InsidePolitik–Pasangan calon (paslon) Kabupaten Fakfak nomor urut 1 Untung Tamsil- Yohana Dina Hindom (Utayoh) mendesak KPU untuk membatalkan keputusan diskualifikasi.
Menurut Fahri Bachmid, kuasa hukum paslon Utayoh, keputusan KPU tersebut cacat prosedur dan tidak sesuai dengan peraturan perundang-undangan yang berlaku.
“Kami meminta kepada KPU maupun KPU Provinsi Papua Barat agar meninjau kembali keputusan KPU Kabupaten Fakfak dan wajib dibatalkan serta menetapkan kembali paslon Utayoh sebagai peserta Pilkada 2024,” ujar Fahri Bachmid.
Fahri mengatakan Paslon Utayoh telah memenuhi syarat calon dan syarat pencalonan sehingga sudah ditetapkan menjadi peserta Pilkada Fakfak.
Hal ini tertuang dalam keputusan KPU Kabupaten Fakfak Nomor 1720 Tahun 2024 Tentang Penetapan Pasangan Calon Peserta Pemilihan Bupati Dan Wakil Bupati Fakfak Tahun 2024.
Hanya saja, keputusan tersebut dibatalkan lagi oleh KPU Fakfak sehingga Paslon Utayoh dinyatakan tidak memenuhi syarat sebagai peserta pilkada.
“Klien kami sangat dirugikan karena kehilangan statusnya sebagai paslon Pilkada Kabupaten Fakfak 2024 dan tidak dapat mengikuti tahapan-tahapan pilkada selanjutnya,” tandas Fahri.
Fahri menilai keputusan KPU cacat prosedur karena Bawaslu melimpahkan laporan kepada Bawaslu Kabupaten Fakfak tanpa terpenuhi syarat material.
“Bawaslu Kabupaten Fakfak menerbitkan rekomendasi pembatalan paslon tanpa memberikan kesempatan kepada pelapor untuk melengkapi syarat material. Dengan demikian terdapat cukup alasan serta argumentasi hukum yang memadai untuk membatalkan keputusan objek sengketa,” jelas Fahri.
Selain itu, kata Fahri, objek sengketa yang diterbitkan oleh KPU justru menambah ayat lain dari ketentuan Pasal 71 Undang-Undang 10 Tahun 2016 tentang Pilkada yang tidak direkomendasikan oleh Bawaslu Kabupaten Fakfak.
Selain mencantumkan ketentuan Pasal 71 ayat (3) dan ayat (5) UU Pilkada, KPU Kabupaten Fakfak menambahkan ketentuan Pasal 71 ayat (2).
Padahal, kata Fahri, ketentuan tersebut tidak direkomendasikan oleh Bawaslu Fakfak.

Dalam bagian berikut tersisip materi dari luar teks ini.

Lemma toggle_stored (u : User) (i : string) (b : bool) (t : Table) (db : Db) :
  hasRoleIn u [ADMIN] ->
  find (matches (WhereId i)) (tables db) = Some t ->
  toggleTableReservation (loggedIn u) (ToggleTableReservation.mk i b) db
  = (inr (withReserved b t),
     mkDb (replaceFirst (matches (WhereId i)) (withReserved b t) (tables db))
       (orders db) (calls db ++ [TableFindUnique; TableUpdate])%list).
Proof.
  intros Hrole Hfind. apply admin_passes in Hrole.
  unfold toggleTableReservation, loggedIn. cbn [user]. rewrite Hrole.
  unfold table_findUnique, table_update, bind, ret.
  cbn [ToggleTableReservation.id ToggleTableReservation.reserved].
  rewrite Hfind. rewrite (proj1 (called_rows _ _)), Hfind.
  cbn. now rewrite <- app_assoc.
Qed.

(** C7. For a user with role ADMIN and an id X: when X names a stored
    table, toggleTableReservation with reserved true and then with
    reserved false both succeed, and afterwards the table that X finds
    has reserved false and every other field as before the first call,
    the other tables and the orders being as they were; when X is the id
    of no stored table, the call fails with the table-not-found error,
    whose kind is NotFound, having made the one lookup, which is no write,
    and with the rows as they were. *)
Theorem toggle_reservation_round_trip (u : User) (X : string) (db : Db) :
  hasRoleIn u [ADMIN] ->
  (forall t,
     find (matches (WhereId X)) (tables db) = Some t ->
     exists t1 db1 t2 db2,
       toggleTableReservation (loggedIn u)
         (ToggleTableReservation.mk X true) db = (inr t1, db1)
       /\ toggleTableReservation (loggedIn u)
            (ToggleTableReservation.mk X false) db1 = (inr t2, db2)
       /\ t2 = mkTable (id t) (tableNumber t) (diners t) (position t)
                 (areaId t) false (specialRequests t)
       /\ find (matches (WhereId X)) (tables db2) = Some t2
       /\ tables db2 = replaceFirst (matches (WhereId X)) t2 (tables db)
       /\ orders db2 = orders db)
  /\
  (forall b,
     (forall t, In t (tables db) -> id t <> X) ->
     toggleTableReservation (loggedIn u) (ToggleTableReservation.mk X b) db
     = (inl (GraphQLError "Table not found"), called TableFindUnique db)
     /\ errorKind (GraphQLError "Table not found") = Some NotFound
     /\ isWrite TableFindUnique = false
     /\ tables (called TableFindUnique db) = tables db
     /\ orders (called TableFindUnique db) = orders db).
Proof.
  intros Hrole. split.
  - intros t Hfind.
    assert (HX : matches (WhereId X) t = true)
      by exact (proj2 (find_matches _ _ _ Hfind)).
    pose proof (toggle_stored u X true t db Hrole Hfind) as H1.
    assert (Hfind1 : find (matches (WhereId X))
                       (replaceFirst (matches (WhereId X)) (withReserved true t)
                          (tables db))
                     = Some (withReserved true t))
      by (apply find_replaceFirst with (t := t); assumption).
    do 4 eexists. split; [exact H1|]. split.
    + apply toggle_stored; [exact Hrole | exact Hfind1].
    + cbn [tables orders]. rewrite replaceFirst_twice by exact HX.
      repeat split.
      apply find_replaceFirst with (t := t); assumption.
  - intros b Hno. apply admin_passes in Hrole.
    unfold toggleTableReservation, loggedIn. cbn [user]. rewrite Hrole.
    unfold table_findUnique, bind, throw. cbn [ToggleTableReservation.id].
    rewrite (find_unknown_id _ _ Hno). repeat split.
Qed.

Lemma toggle_reservation_round_trip_witness :
  (hasRoleIn admin [ADMIN]
   /\ find (matches (WhereId "row1")) (tables sampleDb) = Some table8
   /\ exists t1 db1 t2 db2,
        toggleTableReservation (loggedIn admin)
          (ToggleTableReservation.mk "row1" true) sampleDb = (inr t1, db1)
        /\ toggleTableReservation (loggedIn admin)
             (ToggleTableReservation.mk "row1" false) db1 = (inr t2, db2)
        /\ t2 = mkTable "row1" 8 2 None "terrace" false []
        /\ find (matches (WhereId "row1")) (tables db2) = Some t2)
  /\
  ((forall t, In t (tables sampleDb) -> id t <> "row9")
   /\ toggleTableReservation (loggedIn admin)
        (ToggleTableReservation.mk "row9" true) sampleDb
      = (inl (GraphQLError "Table not found"),
         mkDb [table7; table8] [order1] [TableFindUnique])).
Proof.
  assert (Hrole : hasRoleIn admin [ADMIN]) by (left; reflexivity).
  assert (Hno : forall t, In t (tables sampleDb) -> id t <> "row9").
  { intros t [<-|[<-|[]]]; discriminate. }
  destruct (toggle_reservation_round_trip admin "row1" sampleDb Hrole)
    as [Hstored _].
  destruct (toggle_reservation_round_trip admin "row9" sampleDb Hrole)
    as [_ Hmissing].
  split.
  - split; [exact Hrole|]. split; [reflexivity|].
    destruct (Hstored table8 eq_refl)
      as (t1 & db1 & t2 & db2 & H1 & H2 & Ht2 & Hfind & _).
    exists t1, db1, t2, db2. repeat split; assumption.
  - split; [exact Hno|]. exact (proj1 (Hmissing true Hno)).
Defined.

Menurut dia, langkah KPU Kabupaten Fakfak merupakan bentuk penyelundupan hukum yang sangat kasar serta sewenang-wenang,
Diketahui, Pasal 71 ayat (2) UU Pilkada mengatur larangan gubernur atau wakil gubernur, bupati atau wakil bupati, dan wali kota atau wakil wali kota melakukan penggantian pejabat enam bulan sebelum tanggal penetapan pasangan calon sampai dengan akhir masa jabatan kecuali mendapat persetujuan tertulis dari Menteri.
Sementara Pasal 71 ayat (3) mengatur larangan gubernur atau wakil gubernur, bupati atau wakil bupati, dan wali kota atau wakil wali kota menggunakan kewenangan, program, dan kegiatan yang menguntungkan atau merugikan salah satu pasangan calon baik di daerah sendiri maupun di daerah lain dalam waktu 6 bulan sebelum tanggal penetapan pasangan calon, sampai dengan penetapan pasangan calon terpilih.

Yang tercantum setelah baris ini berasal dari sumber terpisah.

(** * api-test-framework: a shallow embedding of the load-test engine
      and of its report, with the properties of its specification.

    Sources embedded here:
    - [src/load-test-framework.js]: [addStep], [normalizeUrl],
      [runLoadTest], [runTest], [runStep], [openHttpRequest],
      [assertStatusCode], [applyUserAssertions], [abortTestIfNecessary];
    - [src/index.js]: [computeAvg], [computeAvgResponseTimeForTests],
      [countResponseCodes], the two distribution reports,
      [computeAvgResponseTimeForEachStep], [printReport];
    - [src/utilities.js]: [generateCurlFromStep].

    Modelling conventions.
    - JavaScript strings are [string]; integers are [Z].
    - A value that may be [null] or [undefined] is an [option]; in the
      argument objects [StepParams] and [LoadTestConfig], [None] is a
      property left out (or [undefined]), which is what makes a default
      apply.  A request body is kept as the text [JSON.stringify] gives
      for it.
    - The result of a division is a [jsnum]: an exact rational, an
      infinity or NaN.  Rounding of IEEE doubles and the sign of zero are
      not represented.
    - A promise chain is a computation over an explicit store that either
      fulfils or rejects ([Chain]); [then_], [tap] and [catch_] are the
      bluebird combinators of the same names.
    - Everything outside the repository (axios, the clock, uuid, the
      random jitter, the texts chai produces) is an explicit environment,
      so every statement below holds for every behaviour of the network.
    - An object used as a dictionary of numbers is the [gmap string _] of
      its own properties, written through [setNumber] and asked through
      [hasOwnProperty], which behave as a plain object does: a number
      assigned to [__proto__] is dropped, and once [hasOwnProperty] is an
      own property calling it throws.
    - An object whose keys are listed ([step.headers]) is the list of its
      own properties in the order [Object.keys] gives them.
    - [console.log] output is not part of the model, except the report
      record built by [printReport]; [generateResponseTimeReportForSteps]
      and [printTestDuration], which only print numbers, are left out. *)

From Stdlib Require Import ZArith QArith Qcanon String Ascii List Bool Lia.
From stdpp Require Import base option list gmap strings pretty sorting fin_maps.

Lalu, Pasal 71 ayat (5) menyebutkan, dalam hal gubernur atau wakil gubernur, bupati atau wakil bupati dan wali kota atau wakil wali kota selaku petahana melanggar ketentuan sebagaimana dimaksud pada ayat (2) dan ayat (3) petahana tersebut dikenai sanksi pembatalan sebagai calon oleh KPU Provinsi atau KPU Kabupaten/Kota.